Al llegar a Cholila, dimos unas vueltas y averiguamos por alguien que nos alquile una ducha, así encontramos a Don Lolo, quien nos ofreció una ducha caliente sin cobrarnos nada, y nos sentimos un poco obligados a comer en su famosa parrilla (Cholila festeja todos los veranos La Fiesta Nacional del Asado), comida que además de ser sabrosa, no fue nada cara.

Cenamos y nos fuimos a dormir luego de un día de viaje, frío y nublado. Leia durmió en su cucha con pijama y cuando nos despertamos, más allá de la salida del sol, sentimos mucho frío y Leia solo salió de la cucha cuando le ofrecimos un paseo.

 

El cielo despejado y los hermosos e imponentes Andes se mostraban en el horizonte invitándonos a acercarnos, por lo cual nos preparamos un termo para mate, unos sándwiches para el almuerzo y nos fuimos hacia el Parque Nacional Los Alerces al cual se accede a 20 km al sur del pueblo por la RP71. Leia se quedó en el pueblo al cuidado de la CR.

Ancestrales alerces, coloridos Lagos y picos rocosos o cubiertos de nieve nos encantaron, además de que por estar fuera del verano, el público estaba reducido a un puñado (y no pagamos ingreso al parque).

 

Recorrimos, caminamos y sentimos el frío de este frondoso bosque, bebimos sus aguas y hasta nos preparamos unos ricos mates.

Hicimos varias paradas. Primero en el Lago Rivadavia, donde juntamos agua y calentamos para el almuerzo (sopa instantánea), luego paramos en la entrada al parque donde aunque no hubiese nadie, usamos sus baños y nos orientamos con sus mapas y luego paramos en el Lago Verde.

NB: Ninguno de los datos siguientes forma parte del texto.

Definition push_route_metadata (provider route_id evidence_family : string) (route : AttestedRoute)
    (reference : RouteReference) (a : Audit) : Audit :=
  mark_request_route_unproven
    (push_check "route_metadata_binding"
       (route_metadata_matches provider route_id evidence_family route reference)
       "evidence route metadata does not match registry/reference route" a).

Definition measurement_accepted (provider : ProviderReference) (measurement : string) : bool :=
  existsb (λ m, m =?= measurement) (pr_accepted_measurements provider).

(** The policy's CPU requirement against a claimed kind and measurement. *)
Definition cpu_reference_match (requirement : CpuTeeRequirement) (cpu : CpuTeeKind)
    (measurement : string) (provider : ProviderReference) (route : RouteReference) : bool :=
  match requirement with
  | CpuNotRequired => true
  | AnyCpuTee => cpu_allowed cpu (rr_accepted_cpu_tees route) && measurement_accepted provider measurement
  | CpuOneOf allowed =>
      existsb (λ candidate, candidate =?= cpu) allowed
      && cpu_allowed cpu (rr_accepted_cpu_tees route) && measurement_accepted provider measurement
  end.
(* ===== verification/SevSnp.v ===== *)
(** * SEV-SNP reports

    sev_snp.rs: the Tinfoil back end for AMD SEV-SNP. A report of 1184 bytes is
    checked field by field (version, reserved bytes, guest policy, platform, TCB
    and firmware versions), its signature against the chip's VCEK, the VCEK
    against the pinned AMD Genoa root, the VCEK's extensions against the report,
    and the report data against the live TLS key. X.509 decoding, base64 and the
    two signature schemes are parameters. *)

From Stdlib Require Import Ascii String ZArith Lia.
From stdpp Require Import base strings list sets numbers.
From S2P Require Import Prelude RustStr Errors Timestamps Canonical JsonInjective Verdict Policy Bindings EvidenceDocuments QuoteInterfaces.

Open Scope string_scope.

(** ** Constants *)

Definition REPORT_LEN : nat := 1184.
Definition SIGNED_LEN : nat := 672.
Definition CHIP_ID (report : string) : string := slice report 416 480.
Definition REPORT_DATA (report : string) : string := slice report 80 144.
Definition MEASUREMENT (report : string) : string := slice report 144 192.
Definition REPORTED_TCB (report : string) : string := slice report 384 392.
Definition GENOA_ARK_SHA256 : string := "4c6598d19c18719c5dfd4a7d335f674e5bfe1d8f800cea2cf270c10d103db2f1".
Definition GENOA_ASK_DER_B64 : string :=
  "MIIGiTCCBDigAwIBAgIDAgACMEYGCSqGSIb3DQEBCjA5oA8wDQYJYIZIAWUDBAICBQChHDAa" +:+
  "BgkqhkiG9w0BAQgwDQYJYIZIAWUDBAICBQCiAwIBMKMDAgEBMHsxFDASBgNVBAsMC0VuZ2lu" +:+
  "ZWVyaW5nMQswCQYDVQQGEwJVUzEUMBIGA1UEBwwLU2FudGEgQ2xhcmExCzAJBgNVBAgMAkNB" +:+
  "MR8wHQYDVQQKDBZBZHZhbmNlZCBNaWNybyBEZXZpY2VzMRIwEAYDVQQDDAlBUkstR2Vub2Ew" +:+
  "HhcNMjIxMDMxMTMzMzQ4WhcNNDcxMDMxMTMzMzQ4WjB7MRQwEgYDVQQLDAtFbmdpbmVlcmlu" +:+
  "ZzELMAkGA1UEBhMCVVMxFDASBgNVBAcMC1NhbnRhIENsYXJhMQswCQYDVQQIDAJDQTEfMB0G" +:+
  "A1UECgwWQWR2YW5jZWQgTWljcm8gRGV2aWNlczESMBAGA1UEAwwJU0VWLUdlbm9hMIICIjAN" +:+
  "BgkqhkiG9w0BAQEFAAOCAg8AMIICCgKCAgEAoHJhvk4Fwwkwb03AMfLySXJSXmEaCZMTRbLg" +:+
  "Paj4oEzaD9tGfxCSw/nsCAiXHQaWUt++bnbjJO05TKT5d+Cdrz4/fiRBpbhf0xzvh11O+wJT" +:+
  "BPj3uCzDm48vEZ8l5SXMO4wd/QqwsrejFERPD/Hdfv1mGCMW7ac0ug8trDzqGe+l+p8NMjp/" +:+
  "EqBDY2vd8hLaVLmS+XjAqlYVNRksh9aTzSYL19/cTrBDmqQ2y8k23zNl2lW6q/BtQOpWGVs3" +:+
  "EWvBHb/Qnf3f3S9+lC4H2jdDy9yn7kqyTWq4WCBnE4qhYJRokulYtzMZM1Ilk4Z6RPkOTR1M" +:+
  "J4gdFtj7lKmrkSuOoJYmqhJIsQJ854lAbJybgU7zyzWAwu3uaslkYKUEAQf2ja5Hyl3IBqOz" +:+
  "pqY31SpKzbl8NXveZybRMklwfe4iDLI25T9ku9CVetDYifCbdGeuHdTwZBBemW4NE57L7iEV" +:+
  "8+zz8nxng8OMX//4pXntWqmQbEAnBLv2ToTgd1H2zYRthyDLc3V119/+FnTW17LK6bKzTCgE" +:+
  "nCHQEcAt0hDQLLF799+2lZTxxfBEoduAZax6IjgAMCi6e1ZfKPJSkdvb2m3BwfP8bniG7+AE" +:+
  "Jv1WOEmnBJc1pVQCttbJUodbi07Vfen5JRUqAvSM3ObWQOzSAGzsGnpIigwFpW6m9F7uYVUC" +:+
  "AwEAAaOBozCBoDAdBgNVHQ4EFgQUssZ7pDW7HJVkHAmgQf/F3EmGFVowHwYDVR0jBBgwFoAU" +:+
  "n135/g3Y81rQMxol74EpT74xqFswEgYDVR0TAQH/BAgwBgEB/wIBADAOBgNVHQ8BAf8EBAMC" +:+
  "AQQwOgYDVR0fBDMwMTAvoC2gK4YpaHR0cHM6Ly9rZHNpbnRmLmFtZC5jb20vdmNlay92MS9H" +:+
  "ZW5vYS9jcmwwRgYJKoZIhvcNAQEKMDmgDzANBglghkgBZQMEAgIFAKEcMBoGCSqGSIb3DQEB" +:+
  "CDANBglghkgBZQMEAgIFAKIDAgEwowMCAQEDggIBAIgu3V2tQJOo0/6GvNmwLXbLDrsLKXqH" +:+
  "UqdGyOZUpPHM3ujTaex1G+8bEgBswwBa+wNvl1SQqRqy2x2QwP+i//BcWr3lMrUxci4G7/P8" +:+
  "hZBV821nrAUZtbvfqla5MrRH9AKJXWW/pmtd10czqCHkzdLQNZNjt2dnZHMQAMtGs1AtynRE" +:+
  "HNwEBiH2KAt7gUc/sKWnSCipztKE76puN/XXbSx+Ws+VPiFw6CBAeI9dqnEiQ1tpEgqtWEtc" +:+
  "Km7Ggb1XH6oWbISoowvc00/ADWfNom0xl6v2C6RIWYgUoZ2f7PCyV3Dtbu/fQfyyZvmtVLA4" +:+
  "gB2Ehc6Omjy21Y55WY9IweHlKENMPEUVtRqOvRVI0ml9Wbalf049joCu2j33XPqwp3Irzevm" +:+
  "PBDGpR2Stdm3K66a/g/BSY7Wc9/VeykP3RXlxY1TMMJ8F1lpg6Tmu+c+vow7cliyqOoayAnR" +:+
  "71U8+rWrL3HRHheSVX8GPYOaDNBTt831Z027vDWv3811vMoxYxhuTRaokvNWCSzmJ2EWrPYH" +:+
  "cHOtkjSFKN7ot0Rc70fIRZEYc2rb3ywLSicEq3JQCnnz6iCZ1tMfplzcrJ2LnW2F1C8yRV+o" +:+
  "kylyORlsaxOLKYOWjaDTSFaq1NIwodHp7X9fOG48uRuJWS8GmifD969sC4Ut2FJFoklceBVU" +:+
  "NCHR".
Definition GENOA_ARK_DER_B64 : string :=
  "MIIGYzCCBBKgAwIBAgIDAgAAMEYGCSqGSIb3DQEBCjA5oA8wDQYJYIZIAWUDBAICBQChHDAa" +:+
  "BgkqhkiG9w0BAQgwDQYJYIZIAWUDBAICBQCiAwIBMKMDAgEBMHsxFDASBgNVBAsMC0VuZ2lu" +:+
  "ZWVyaW5nMQswCQYDVQQGEwJVUzEUMBIGA1UEBwwLU2FudGEgQ2xhcmExCzAJBgNVBAgMAkNB" +:+
  "MR8wHQYDVQQKDBZBZHZhbmNlZCBNaWNybyBEZXZpY2VzMRIwEAYDVQQDDAlBUkstR2Vub2Ew" +:+
  "HhcNMjIwMTI2MTUzNDM3WhcNNDcwMTI2MTUzNDM3WjB7MRQwEgYDVQQLDAtFbmdpbmVlcmlu" +:+
  "ZzELMAkGA1UEBhMCVVMxFDASBgNVBAcMC1NhbnRhIENsYXJhMQswCQYDVQQIDAJDQTEfMB0G" +:+
  "A1UECgwWQWR2YW5jZWQgTWljcm8gRGV2aWNlczESMBAGA1UEAwwJQVJLLUdlbm9hMIICIjAN" +:+
  "BgkqhkiG9w0BAQEFAAOCAg8AMIICCgKCAgEA3Cd95S/uFOuRIskW9vz9VDBF69NDQF79oRhL" +:+
  "/L2PVQGhK3YdfEBgpF/JiwWFBsT/fXDhzA01p3LkcT/7LdjcRfKXjHl+0Qq/M4dZkh6QDoUe" +:+
  "KzNBLDcBKDDGWo3v35NyrxbA1DnkYwUKU5AAk4P94tKXLp80oxt84ahyHoLmc/LqsGsp+oq1" +:+
  "Bz4PPsYLwTG4iMKVaaT90/oZ4I8oibSru92vJhlqWO27d/Rxc3iUMyhNeGToOvgx/iUo4gGp" +:+
  "G61NDpkEUvIzuKcaMx8IdTpWg2DF6SwF0IgVMffnvtJmA68BwJNWo1E4PLJdaPfBifcJpuBF" +:+
  "wNVQIPQEVX3aP89HJSp8YbY9lySS6PlVEqTBBtaQmi4ATGmMR+n2K/e+JAhU2Gj7jIpJhOkd" +:+
  "H9firQDnmlA2SFfJ/Cc0mGNzW9RmIhyOUnNFoclmkRhl3/AQU5Ys9Qsan1jT/EiyT+pCpmnA" +:+
  "+y9edvhDCbOG8F2oxHGRdTBkylungrkXJGYiwGrR8kaiqv7NN8QhOBMqYjcbrkEr0f8QMKkl" +:+
  "IS5ruOfqlLMCBw8JLB3LkjpWgtD7OpxkzSsohN47Uom86RY6lp72g8eXHP1qYrnvhzaG1S70" +:+
  "vw6OkbaaC9EjiH/uHgAJQGxon7u0Q7xgoREWA/e7JcBQwLg80Hq/sbRuqesxz7wBWSY254cC" +:+
  "AwEAAaN+MHwwDgYDVR0PAQH/BAQDAgEGMB0GA1UdDgQWBBSfXfn+DdjzWtAzGiXvgSlPvjGo" +:+
  "WzAPBgNVHRMBAf8EBTADAQH/MDoGA1UdHwQzMDEwL6AtoCuGKWh0dHBzOi8va2RzaW50Zi5h" +:+
  "bWQuY29tL3ZjZWsvdjEvR2Vub2EvY3JsMEYGCSqGSIb3DQEBCjA5oA8wDQYJYIZIAWUDBAIC" +:+
  "BQChHDAaBgkqhkiG9w0BAQgwDQYJYIZIAWUDBAICBQCiAwIBMKMDAgEBA4ICAQAdIlPBC7DQ" +:+
  "mvH7kjlOznFx3i21SzOPDs5L7SgFjMC9rR07292GQCA7Z7Ulq97JQaWeD2ofGGse5swj4OQf" +:+
  "KfVv/zaJUFjvosZOnfZ63epu8MjWgBSXJg5QE/Al0zRsZsp53DBTdA+Uv/s33fexdenT1mpK" +:+
  "YzhIg/cKtz4oMxq8JKWJ8Po1CXLzKcfrTphjlbkh8AVKMXeBd2SpM33B1YP4g1BOdk013kqb" +:+
  "7bRHZ1iB2JHG5cMKKbwRCSAAGHLTzASgDcXr9Fp7Z3liDhGu/ci1opGmkp12QNiJuBbkTU+x" +:+
  "DZHm5X8Jm99BX7NEpzlOwIVR8ClgBDyuBkBC2ljtr3ZSaUIYj2xuyWN95KFY49nWxcz90CFa" +:+
  "3Hzmy4zMQmBe9dVyls5eL5p9bkXcgRMDTbgmVZiAf4afe8DLdmQcYcMFQbHhgVzMiyZHGJgc" +:+
  "CrQmA7MkTwEIds1wx/HzMcwU4qqNBAoZV7oeIIPxdqFXfPqHqiRlEbRDfX1TG5NFVaeByX0G" +:+
  "yH6jzYVuezETzruaky6fp2bl2bczxPE8HdS38ijiJmm9vl50RGUeOAXjSuInGR4bsRufeGPB" +:+
  "9peTa9BcBOeTWzstqTUB/F/qaZCIZKr4X6TyfUuSDz/1JDAGl+lxdM0P9+lLaP9NahQjHCVf" +:+
  "0zf1c1salVuGFk2w/wMz1R1BHg==".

Luego de un rato ahí, partimos hacia el Lago Menéndez e hicimos una caminata de dos horas hasta encontrar al Lauan, alerce de 300 años al cual abrazamos y pedimos perdón por los pecados de nuestra especie.

Hace muchos años que cotidianamente hay incendios provocados en la región y es una pena que así sea. En el Brazo Norte del lago Menéndez se halla el alerzal más longevo conocido (casi 3.000 años)  pero para llegar son dos días de caminata o un barco, y ninguna de las opciones estaba disponible, así que nos conformamos con el Lauan.

 

Sin dudas el alerce es nuestra especie arbórea más longeva y corpulenta y junto a cohiues, arrayanes y lengas completan las principales especies autóctonas de la Selva Valdiviana, de la cual, este parque es el más representativo en Argentina.

En la península del lago Menéndez nos tomamos unas sopas instantáneas, acompañadas de nuestros sándwiches y luego partimos para retornar a Cholila.

Al alcanzar el Fusca, partimos hacia Cholila donde nos íbamos a encontrar con Leia y seguir viaje. Antes, desde lo alto vimos un hermoso poblado, de ensueño, al lado del Río Carrileufu, Villa Rivadavia.

Llegados a Cholila todavía teníamos dos horas de luz y como estábamos a 50 km de Epuyén, sobre la RN40, decidimos seguir viaje y con los colores de otoño abandonamos la región de los Alerces, huyendo del frío y de la nieve que ya se hacía muy presente, pero adelante teníamos La Comarca Andina, lugar que ya se había anunciado en Cholila como el inicio de pequeñas comunidades rodeadas de Lagos y Andes, producción local de mermeladas y mucho pero mucho paisaje.